For the French, living close to Geneva is a double-edged sword: on one hand, the wealthy city and its job market provide better economic opportunities and higher wages.
On the other hand, however, this proximity means that tenants living in French municipalities of the so-called “Greater Geneva area” — towns located near the border — have to pay higher rents than their counterparts almost anywhere else in France.
They are among the most expensive dwellings per square metre in France.
This is the finding of a recent study by France’s National Agency for Territorial Cohesion, which shows that rents in the small French community of Divonne-les-Bains, located 20 km from Geneva, are third-highest in France, after Neuilly-sur-Seine and Paris.
Average rent per square-metre in Divonne is 23.7 euros (23.38 francs). As a comparison, the average rent per square-metre in France is 16 euros.
Rents for French and Geneva accommodations, as reported by the study, can be seen here.
In all, rents are higher in 15 French municipalities located near Geneva than, for instance, in Antibes and Cannes.
Why is this?
As mentioned above, living in the vicinity of Geneva has its benefits as well as disadvantages.
Among the benefits for the people who commute from France to work in the Geneva area is higher pay — cross-border workers can earn up to double the salary they would get in France for the same job. Also, taxes are lower in Switzerland than in France.
On the negative side, as Geneva rents continue to soar, so do rents in French border regions.
It could be said that these areas are also victims of Geneva’s geography and demographics, both of which are driving housing prices upward.
The tiny canton is nestled in the southwest corner of the country, where it is wedged between France and Lake Geneva, with no room to expand.
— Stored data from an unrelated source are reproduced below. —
(** The loop over [asset_info.items()] of [create_label], for the height
    200 of the default [label_size]: a field is measured and drawn at
    [y_pos], and the loop ends when the next place is below the label. *)
Fixpoint draw_fields (y_pos : Z) (fields : dict) : outcome unit :=
  match fields with
  | [] => Ok tt
  | (key, value) :: rest =>
      if (key =? "title") || (key =? "category") then draw_fields y_pos rest
      else if is_complex value then draw_fields y_pos rest
      else if field_breaks key value then Raise ValueError
      else
        let y_pos := (y_pos + 20)%Z in
        if (200 - 10 <=? y_pos)%Z then Ok tt else draw_fields y_pos rest
  end.

(** The file name of [create_label]. *)
Definition label_filename (asset_id : Z) (asset_info : dict)
           (filename : option string) : outcome string :=
  match filename with
  | Some f => Ok (ensure_png f)
  | None =>
      asset_name <- title_or asset_info ("asset_" ++ PyStr.of_int asset_id) ;;
      Ok (ensure_png (sanitize asset_name ++ "_" ++ PyStr.of_int asset_id
                      ++ "_label.png"))
  end.

(** [create_label] with the default [label_size], as its callers use it;
    the lines drawn under the title (id, category and the scalar fields)
    are not part of [label].  The result is [(False, message)] when the
    code cannot be made, the title is not a [str], a drawn field has more
    than one line, or the file cannot be saved. *)
Definition create_label (g : t) (asset_id : Z) (asset_info : dict)
           (include_qrcode : bool) (filename : option string) : outcome label :=
  let data := if include_qrcode then Some (label_qr_data asset_id) else None in
  if include_qrcode && negb (encodes g (label_qr_data asset_id))
  then Raise LibraryError
  else
    asset_title <- title_or asset_info ("Asset #" ++ PyStr.of_int asset_id) ;;
    _ <- draw_fields 80 asset_info ;;
    f <- label_filename asset_id asset_info filename ;;
    let path := path_join (output_dir g) f in
    _ <- save g path ;;
    Ok {| qr_data := data; caption := asset_title; file_path := path |}.

End QRCodeGenerator.

(** ** The inventory client: [ElabManager] of src/elabftw/elab_manager.py

    The remote inventory is a list of records.  When it answers, a POST
    stores a record under the next unused id and a GET returns the record
    of an id; when it does not, both calls fail. *)

Fixpoint dict_del (d : dict) (k : string) : dict :=
  match d with
  | [] => []
  | (k', v) :: r => if (k' =? k) then r else (k', v) :: dict_del r k
  end.

Module ElabManager.

Record item : Type :=
  { id : Z; category : Z; title : json; body : dict; tags : json }.

Record server : Type :=
  { online : bool; next_id : Z; items : list item; images : list (Z * string) }.

(** [create_item] on the three fields that [create_asset_from_llm_data]
    passes. *)
Definition create_item (srv : server) (category_id : Z)
           (new_title : json) (new_body : dict) (new_tags : json)
  : option Z * server :=
  if online srv then
    (Some (next_id srv),
     {| online := true;
        next_id := next_id srv + 1;
        items := items srv ++ [ {| id := next_id srv; category := category_id;
                                   title := new_title; body := new_body;
                                   tags := new_tags |} ];
        images := images srv |})
  else (None, srv).

Definition upload_image (srv : server) (item_id : Z) (image_path : string)
  : server :=
  if online srv then
    {| online := true; next_id := next_id srv; items := items srv;
       images := images srv ++ [(item_id, image_path)] |}
  else srv.

(** The fields shown in the body: [body_data] of
    [_format_body_from_llm_data], before it is rendered as HTML. *)
Definition format_body_from_llm_data (llm_data : dict) : dict :=
  dict_del (dict_del llm_data "title") "tags".

Definition dict_get_or (d : dict) (k : string) (default : json) : json :=
  match dict_get d k with Some v => v | None => default end.

(** The captured file is taken to exist when a path is set. *)
Definition create_asset_from_llm_data (srv : server) (template_id : Z)
           (llm_data : dict) (image_path : option string)
  : option Z * server :=
  let '(item_id, srv1) :=
    create_item srv template_id
      (dict_get_or llm_data "title" (JStr "Untitled Asset"))
      (format_body_from_llm_data llm_data)
      (dict_get_or llm_data "tags" (JList [])) in
  match item_id with
  | Some i =>
      if (i =? 0)%Z then (None, srv1)
      else match image_path with
           | Some p => if PyStr.nonempty p then (Some i, upload_image srv1 i p)
                       else (Some i, srv1)
           | None => (Some i, srv1)
           end
  | None => (None, srv1)
  end.

Definition item_dict (it : item) : dict :=
  [("id", JNum (id it)); ("title", title it); ("body", JDict (body it));
   ("category", JNum (category it)); ("tags", tags it); ("metadata", JDict [])].

Definition get_item (srv : server) (item_id : Z) : option dict :=
  if online srv then
    match find (fun it => (id it =? item_id)%Z) (items srv) with
    | Some it => Some (item_dict it)
    | None => None
    end
  else None.

End ElabManager.

(** ** The workflow object: [MainWindow] of src/ui/main_window.py *)

Module MainWindow.

Inductive status_msg : Type :=
| Status (s : string)
| ErrorSaving (e : exn)         (* "Error saving to elabFTW: ..." *)
| QRCodeFailed (e : exn).       (* "Failed to generate QR code: ..." *)

Definition invalid_json_hint : status_msg :=
  Status "The edited result contains invalid JSON. Please correct it before saving.".

(** The attributes and widgets that the handlers below read or write;
    [current_llm_result] is [JNull] for [None]. *)
Record t : Type :=
  { current_image_path : option string;
    current_llm_result : json;
    current_asset_id : option Z;
    result_text : string;
    template : option Z;
    status : status_msg;
    save_button : bool;
    generate_qrcode_button : bool;
    save_qrcode_button : bool;
    qrcode_label : option string;
    elab_manager : ElabManager.server;
    qrcode_generator : QRCodeGenerator.t;
    label_files : list QRCodeGenerator.label }.

Definition with_result (w : t) (r : json) : t :=
  {| current_image_path := current_image_path w; current_llm_result := r;
     current_asset_id := current_asset_id w; result_text := result_text w;
     template := template w; status := status w;
     save_button := save_button w;
     generate_qrcode_button := generate_qrcode_button w;
     save_qrcode_button := save_qrcode_button w;
     qrcode_label := qrcode_label w; elab_manager := elab_manager w;
     qrcode_generator := qrcode_generator w; label_files := label_files w |}.

Definition with_asset_id (w : t) (i : option Z) : t :=
  {| current_image_path := current_image_path w;
     current_llm_result := current_llm_result w;
     current_asset_id := i; result_text := result_text w;
     template := template w; status := status w;
     save_button := save_button w;
     generate_qrcode_button := generate_qrcode_button w;
     save_qrcode_button := save_qrcode_button w;
     qrcode_label := qrcode_label w; elab_manager := elab_manager w;
     qrcode_generator := qrcode_generator w; label_files := label_files w |}.

Definition with_text (w : t) (s : string) : t :=
  {| current_image_path := current_image_path w;
     current_llm_result := current_llm_result w;
     current_asset_id := current_asset_id w; result_text := s;
     template := template w; status := status w;
     save_button := save_button w;
     generate_qrcode_button := generate_qrcode_button w;
     save_qrcode_button := save_qrcode_button w;
     qrcode_label := qrcode_label w; elab_manager := elab_manager w;
     qrcode_generator := qrcode_generator w; label_files := label_files w |}.

Definition set_status (w : t) (m : status_msg) : t :=
  {| current_image_path := current_image_path w;
     current_llm_result := current_llm_result w;
     current_asset_id := current_asset_id w; result_text := result_text w;
     template := template w; status := m;
     save_button := save_button w;
     generate_qrcode_button := generate_qrcode_button w;
     save_qrcode_button := save_qrcode_button w;
     qrcode_label := qrcode_label w; elab_manager := elab_manager w;
     qrcode_generator := qrcode_generator w; label_files := label_files w |}.

Definition set_save_button (w : t) (b : bool) : t :=
  {| current_image_path := current_image_path w;
     current_llm_result := current_llm_result w;
     current_asset_id := current_asset_id w; result_text := result_text w;
     template := template w; status := status w;
     save_button := b;
     generate_qrcode_button := generate_qrcode_button w;
     save_qrcode_button := save_qrcode_button w;
     qrcode_label := qrcode_label w; elab_manager := elab_manager w;
     qrcode_generator := qrcode_generator w; label_files := label_files w |}.

Definition set_generate_qrcode_button (w : t) (b : bool) : t :=
  {| current_image_path := current_image_path w;
     current_llm_result := current_llm_result w;
     current_asset_id := current_asset_id w; result_text := result_text w;
     template := template w; status := status w;
     save_button := save_button w;
     generate_qrcode_button := b;
     save_qrcode_button := save_qrcode_button w;
     qrcode_label := qrcode_label w; elab_manager := elab_manager w;
     qrcode_generator := qrcode_generator w; label_files := label_files w |}.

Definition with_server (w : t) (srv : ElabManager.server) : t :=
  {| current_image_path := current_image_path w;
     current_llm_result := current_llm_result w;
     current_asset_id := current_asset_id w; result_text := result_text w;
     template := template w; status := status w;
     save_button := save_button w;
     generate_qrcode_button := generate_qrcode_button w;
     save_qrcode_button := save_qrcode_button w;
     qrcode_label := qrcode_label w; elab_manager := srv;
     qrcode_generator := qrcode_generator w; label_files := label_files w |}.

(** A label was rendered, saved and shown. *)
Definition show_label (w : t) (l : QRCodeGenerator.label) : t :=
  {| current_image_path := current_image_path w;
     current_llm_result := current_llm_result w;
     current_asset_id := current_asset_id w; result_text := result_text w;
     template := template w;
     status := Status ("QR code generated: " ++ QRCodeGenerator.file_path l);
     save_button := save_button w;
     generate_qrcode_button := generate_qrcode_button w;
     save_qrcode_button := true;
     qrcode_label := Some (QRCodeGenerator.file_path l);
     elab_manager := elab_manager w;
     qrcode_generator := qrcode_generator w;
     label_files := label_files w ++ [l] |}.

(** [on_result_text_changed]: the slot of the result text's
    [textChanged] signal.  A text that does not decode is passed over;
    an exception of the title derivation is logged.  The window
    afterwards, [None] when the text decodes to a value that is not of the
    fragment. *)
Definition on_result_text_changed (w : t) : option t :=
  match Json.loads (result_text w) with
  | Json.Decoded edited_result => Some (with_result w edited_result)
  | Json.JSONDecodeError => Some w
  | Json.Beyond => None
  end.

(** The operator replaces the result text; the signal fires. *)
Definition edit_result_text (w : t) (new_text : string) : option t :=
  on_result_text_changed (with_text w new_text).

Definition generate_qrcode (w : t) : t :=
  match current_asset_id w with
  | None => set_status w (Status "Please save to elabFTW first")
  | Some i =>
      if (i =? 0)%Z then set_status w (Status "Please save to elabFTW first")
      else
        let w := set_status (set_generate_qrcode_button w false)
                   (Status "Generating QR code...") in
        match ElabManager.get_item (elab_manager w) i with
        | None =>
            set_generate_qrcode_button
              (set_status w (Status "Failed to get asset information")) true
        | Some asset_info =>
            match QRCodeGenerator.create_asset_qrcode
                    (qrcode_generator w) i asset_info None with
            | Ok l => set_generate_qrcode_button (show_label w l) true
            | Raise e => set_generate_qrcode_button (set_status w (QRCodeFailed e)) true
            end
        end
  end.

(** [asset_data = self.current_llm_result.copy()] followed by
    [asset_data["title"] = title]. *)
Definition copy_with_title (result : json) (title : string) : outcome dict :=
  match result with
  | JDict d => Ok (dict_set d "title" (JStr title))
  | JList _ => Raise TypeError
  | _ => Raise AttributeError
  end.

(** The statements of [save_to_elabftw] that follow the decoding of the
    result text. *)
Definition store_result (w : t) (template_id : Z) (edited_result : json) : t :=
  let w := with_result w edited_result in
  match (title <- update_asset_title_from_result edited_result ;;
         copy_with_title edited_result title) with
  | Raise e => set_save_button (set_status w (ErrorSaving e)) true
  | Ok asset_data =>
      let '(asset_id, srv) :=
        ElabManager.create_asset_from_llm_data
          (elab_manager w) template_id asset_data
          (current_image_path w) in
      let w := with_server w srv in
      match asset_id with
      | Some i =>
          let w := with_asset_id w (Some i) in
          let w := set_status w
                     (Status ("Saved to elabFTW (ID: " ++ PyStr.of_int i)) in
          let w := generate_qrcode w in
          set_save_button (set_generate_qrcode_button w false) true
      | None =>
          set_save_button
            (set_status w (Status "Failed to save to elabFTW")) true
      end
  end.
Therefore, land for new constructions is limited.
At the same time, the demand for housing is increasing steadily; Geneva’s population had grown from 530,000 in 2010 to 620,000 in 2020, while not enough dwellings have been built to accommodate the new residents.
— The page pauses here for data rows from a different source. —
(** [{ ...a }]: a new record with the same fields; its [attack] field is the
    same reference as [a.attack]. *)
Definition shallow_copy (a : StoredAttackData) : StoredAttackData :=
  {| ts := ts a; attack := attack a; result := result a |}.

(** The [Object.values(positions).forEach] loop: [board.positions[ship.type]
    = ship] for every sunk ship. *)
Definition reveal_if_sunk (acc : list (ShipType * StoredShipData))
  (ship : StoredShipData) : list (ShipType * StoredShipData) :=
  if sunk ship then prop_set (ship_type ship) ship acc else acc.

(** The [this.attacks.map] callback: copy [a], then [delete
    a.attack.prediction] in the heap. *)
Definition strip_step (acc : list StoredAttackData * Heap) (a : StoredAttackData)
  : list StoredAttackData * Heap :=
  let '(out, h) := acc in
  (out ++ [shallow_copy a], heap_update h (attack a) delete_prediction).

(** [toOpponentJSON()]: the opponent view and the heap after the call. *)
Definition toOpponentJSON (h : Heap) (p : MatchPlayer)
  : MatchOpponentData * Heap :=
  let b := {| opp_valid := valid (board p);
              opp_positions :=
                fold_left reveal_if_sunk (map snd (positions (board p))) [] |} in
  let '(atks, h') := fold_left strip_step (attacks p) ([], h) in
  ({| opp_username := username p; opp_attacks := atks; opp_board := b |}, h').

(** [toJSON()] *)
Definition toJSON (p : MatchPlayer) : MatchPlayerData :=
  {| data_board := board p;
     data_isAi := isAi p;
     data_username := username p;
     data_match := getMatchInstanceUUID p;
     data_attacks := attacks p;
     data_score := score p;
     data_uuid := getUUID p |}.

(** [this.attacks.slice().sort((a, b) => (a.ts > b.ts ? -1 : 1))].  For
    arrays of this size V8 sorts by binary insertion, inserting each
    element after every element [e] with [compare(pivot, e) >= 0]; the
    linear insertion below puts it at the same place. *)
Definition compare_ts (a b : StoredAttackData) : Z :=
  if ts a >? ts b then -1 else 1.

Fixpoint insert_by_ts (x : StoredAttackData) (l : list StoredAttackData)
  : list StoredAttackData :=
  match l with
  | [] => [x]
  | y :: r => if compare_ts x y <? 0 then x :: y :: r else y :: insert_by_ts x r
  end.

Definition sort_by_ts_desc (l : list StoredAttackData) : list StoredAttackData :=
  fold_left (fun sorted x => insert_by_ts x sorted) l [].

(** The counting loop: [count++] on a hit, [break] on a miss. *)
Fixpoint count_hits_loop (l : list StoredAttackData) : nat :=
  match l with
  | [] => 0
  | atk :: r => if result_hit (result atk) then S (count_hits_loop r) else 0
  end.

Definition getContinuousHitsCount (p : MatchPlayer) : nat :=
  count_hits_loop (sort_by_ts_desc (attacks p)).

(** Modelled from the spec (4.1 [expandCells]): the coverage function
    [getCellCoverageForOriginOrientationAndArea] of [@app/utils] (not under
    src/) returns [size] cells from [origin], along x when horizontal and
    along y when vertical. *)
Definition expandCells (origin : CellPosition) (d : Orientation) (size : nat)
  : list CellPosition :=
  map (fun i => match d with
                | Horizontal => (fst origin + Z.of_nat i, snd origin)
                | Vertical => (fst origin, snd origin + Z.of_nat i)
                end) (seq 0 size).

(** ** Observations used by the statements *)

(** The stored attack history as a reader sees it through the heap: each
    record's timestamp, attack input (with its prediction) and result. *)
Definition stored_attack_view (h : Heap) (p : MatchPlayer)
  : list (Z * option AttackDataPayload * AttackResult) :=
  map (fun a => (ts a, nth_error h (attack a), result a)) (attacks p).

(** [toJSON()] output with its [score] field replaced. *)
Definition with_data_score (d : MatchPlayerData) (s : JSValue) : MatchPlayerData :=
  {| data_board := data_board d; data_isAi := data_isAi d;
     data_username := data_username d; data_match := data_match d;
     data_attacks := data_attacks d; data_score := s; data_uuid := data_uuid d |}.

(** A score that is a valid number in the sense of the spec. *)
Definition is_valid_number (v : JSValue) : bool :=
  match v with JSNumber _ => true | _ => false end.

(** [n] is the length of the run of hits at the front of a most-recent-first
    history: its first [n] attacks are hits, and the run stops at a miss or
    at the end of the history. *)
Definition is_hit_run (l : list StoredAttackData) (n : nat) : Prop :=
  Forall (fun a => result_hit (result a) = true) (firstn n l) /\
  (n = List.length l \/
   exists a, nth_error l n = Some a /\ result_hit (result a) = false).

(** "Most recent first": timestamps never increase along the list. *)
Definition ts_ge (a b : StoredAttackData) : Prop := ts b <= ts a.

(** The ship invariant: [sunk] iff every cell is hit. *)
Definition ship_sunk_consistent (s : StoredShipData) : Prop :=
  sunk s = forallb cell_hit (cells s).

(** A ship record keyed by its own type, in an object with unique keys. *)
Definition positions_well_keyed (ps : PlayerPositionData) : Prop :=
  NoDup (map fst ps) /\ Forall (fun ks => ship_type (snd ks) = fst ks) ps.

(** ** Reachable states

    A world is the payload heap together with the player.  Queries
    ([toJSON], [getContinuousHitsCount], [hasAttackedLocation], ...) do not
    change it; [toOpponentJSON] changes the heap only. *)
Inductive reachable (ShipSize : ShipType -> nat)
  (cover : CellPosition -> Orientation -> nat -> list CellPosition)
  : Heap * MatchPlayer -> Prop :=
| reach_new : forall h layout opts,
    opts_board opts = None ->
    reachable ShipSize cover (h, new_MatchPlayer ShipSize cover layout opts)
| reach_from : forall h p layout,
    reachable ShipSize cover (h, p) ->
    reachable ShipSize cover (h, from ShipSize cover layout (toJSON p))
| reach_setShipPositionData : forall h p data v,
    reachable ShipSize cover (h, p) ->
    reachable ShipSize cover (h, setShipPositionData ShipSize cover p data v)
| reach_determineAttackResult : forall h p payload,
    reachable ShipSize cover (h, p) ->
    reachable ShipSize cover (h, snd (determineAttackResult p payload))
| reach_recordAttackResult : forall h p atk res now,
    reachable ShipSize cover (h, p) ->
    reachable ShipSize cover (h, recordAttackResult p atk res now)
| reach_toOpponentJSON : forall h p,
    reachable ShipSize cover (h, p) ->
    reachable ShipSize cover (snd (toOpponentJSON h p), p).

(** ** Concrete inputs *)

Definition two_cells (_ : ShipType) : nat := 2.

Definition no_attack (o : CellPosition) : AttackDataPayload :=
  {| attack_origin := o; prediction := None |}.

Definition opts_fresh (s : JSValue) : MatchPlayerOpts :=
  {| opts_username := "East Voice"; opts_isAi := false;
     opts_uuid := "B03o3v2LvojQE9EHHBJfq"; opts_match := "q5-66RXuTEs-o0kzE_bTj";
     opts_score := s; opts_board := None; opts_attacks := None |}.

(** A two-cell Destroyer at [(0,0)], horizontal: cells [(0,0)] and [(1,0)]. *)
Definition layout_one : ShipPositionData :=
  [(Destroyer, {| placement_origin := (0, 0);
                  placement_orientation := Horizontal |})].

Definition player_one : MatchPlayer :=
  new_MatchPlayer two_cells expandCells layout_one (opts_fresh (JSNumber 0)).

(** One stored attack whose payload at location 0 carries a prediction. *)
Definition heap_pred : Heap :=
  [{| attack_origin := (3, 2);
      prediction := Some {| prediction_origin := (3, 2);
                            prediction_score := 80 |} |}].

Definition player_pred : MatchPlayer :=
  recordAttackResult player_one 0%nat (AttackMiss (3, 2)) 1611142489000.

(** [player_one] after attacks at [(0,0)] and [(1,0)]: the Destroyer is sunk. *)
Definition player_sunk : MatchPlayer :=
  snd (determineAttackResult
         (snd (determineAttackResult player_one (no_attack (0, 0))))
         (no_attack (1, 0))).

Definition destroyer_sunk : StoredShipData :=
  {| sunk := true; ship_type := Destroyer; ship_origin := (0, 0);
     ship_orientation := Horizontal;
     cells := [{| cell_origin := (0, 0); cell_hit := true; cell_type := Destroyer |};
               {| cell_origin := (1, 0); cell_hit := true; cell_type := Destroyer |}] |}.

(** A coverage function that returns no cell at all. *)
Definition no_cover (_ : CellPosition) (_ : Orientation) (_ : nat)
  : list CellPosition := [].

(** Two ships placed over each other (a placement the core does not
    validate): a Submarine at [(1,0)] vertical, cells [(1,0)] and [(1,1)],
    and a Destroyer at [(0,0)] horizontal, cells [(0,0)] and [(1,0)]. *)
Definition layout_overlap : ShipPositionData :=
  [(Submarine, {| placement_origin := (1, 0); placement_orientation := Vertical |});
   (Destroyer, {| placement_origin := (0, 0); placement_orientation := Horizontal |})].

(** The overlapping board after an attack at [(0,0)]: the Destroyer has one
    unhit cell left, [(1,0)], which the unsunk Submarine also covers. *)
Definition player_overlap : MatchPlayer :=
  snd (determineAttackResult
         (setShipPositionData two_cells expandCells player_one layout_overlap false)
         (no_attack (0, 0))).

Definition cell_10_unhit : StoredShipDataCell :=
  {| cell_origin := (1, 0); cell_hit := false; cell_type := Destroyer |}.

Definition destroyer_half : StoredShipData :=
  {| sunk := false; ship_type := Destroyer; ship_origin := (0, 0);
     ship_orientation := Horizontal;
     cells := [{| cell_origin := (0, 0); cell_hit := true; cell_type := Destroyer |};
               cell_10_unhit] |}.

(** ** Further [MatchPlayer] methods *)

Definition isAiPlayer (p : MatchPlayer) : bool := isAi p.

(** [hasAttacked()]: [this.attacks.length > 0]. *)
Definition hasAttacked (p : MatchPlayer) : bool :=
  Nat.ltb 0 (List.length (attacks p)).

(** [hasAttackedLocation(origin)]:
    [!!this.attacks.find((a) => isSameOrigin(a.attack.origin, origin))];
    [a.attack] is read through the heap (a record found is an object, hence
    truthy). *)
Definition hasAttackedLocation (h : Heap) (p : MatchPlayer) (origin : CellPosition)
  : bool :=
  existsb (fun a => match nth_error h (attack a) with
                    | Some x => isSameOrigin (attack_origin x) origin
                    | None => false
                    end) (attacks p).

Definition getShipPositionData (p : MatchPlayer) : PlayerPositionData :=
  positions (board p).

Definition hasLockedValidShipPositions (p : MatchPlayer) : bool :=
  valid (board p).

Definition setMatchInstanceUUID (p : MatchPlayer) (uuid : string) : MatchPlayer :=
  {| player_uuid := player_uuid p; username := username p; isAi := isAi p;
     player_match := uuid; score := score p; board := board p;
     attacks := attacks p |}.

Definition getUsername (p : MatchPlayer) : string := username p.

(** [getShotsFiredCount()]: [this.attacks.length]. *)
Definition getShotsFiredCount (p : MatchPlayer) : nat := List.length (attacks p).

(** A cell that may only have gained its hit flag. *)
Definition cell_le (c c' : StoredShipDataCell) : Prop :=
  cell_origin c = cell_origin c' /\ cell_type c = cell_type c' /\
  (cell_hit c = true -> cell_hit c' = true).

(** A ship whose placement is unchanged and which may only have gained hit
    flags and its sunk flag. *)
Definition ship_le (s s' : StoredShipData) : Prop :=
  ship_type s = ship_type s' /\ ship_origin s = ship_origin s' /\
  ship_orientation s = ship_orientation s' /\
  (sunk s = true -> sunk s' = true) /\ Forall2 cell_le (cells s) (cells s').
Another rent “booster” in the region is the Léman Express, a train linking the Geneva region with neighbouring French towns to provide a quicker commute for cross-border workers.
Since its inauguration in December 2019, it has caused housing costs on both sides of the border to rise sharply.
In the vicinity of the train’s 45 stations, real estate prices soared by 8 to 9 percent on average — a sharper increase than elsewhere in the region.
Prices went up in the French departments of Haute-Savoie and Ain, as well as in Swiss cantons of Geneva and Vaud, all of which lie along Léman Express’ 230-km track.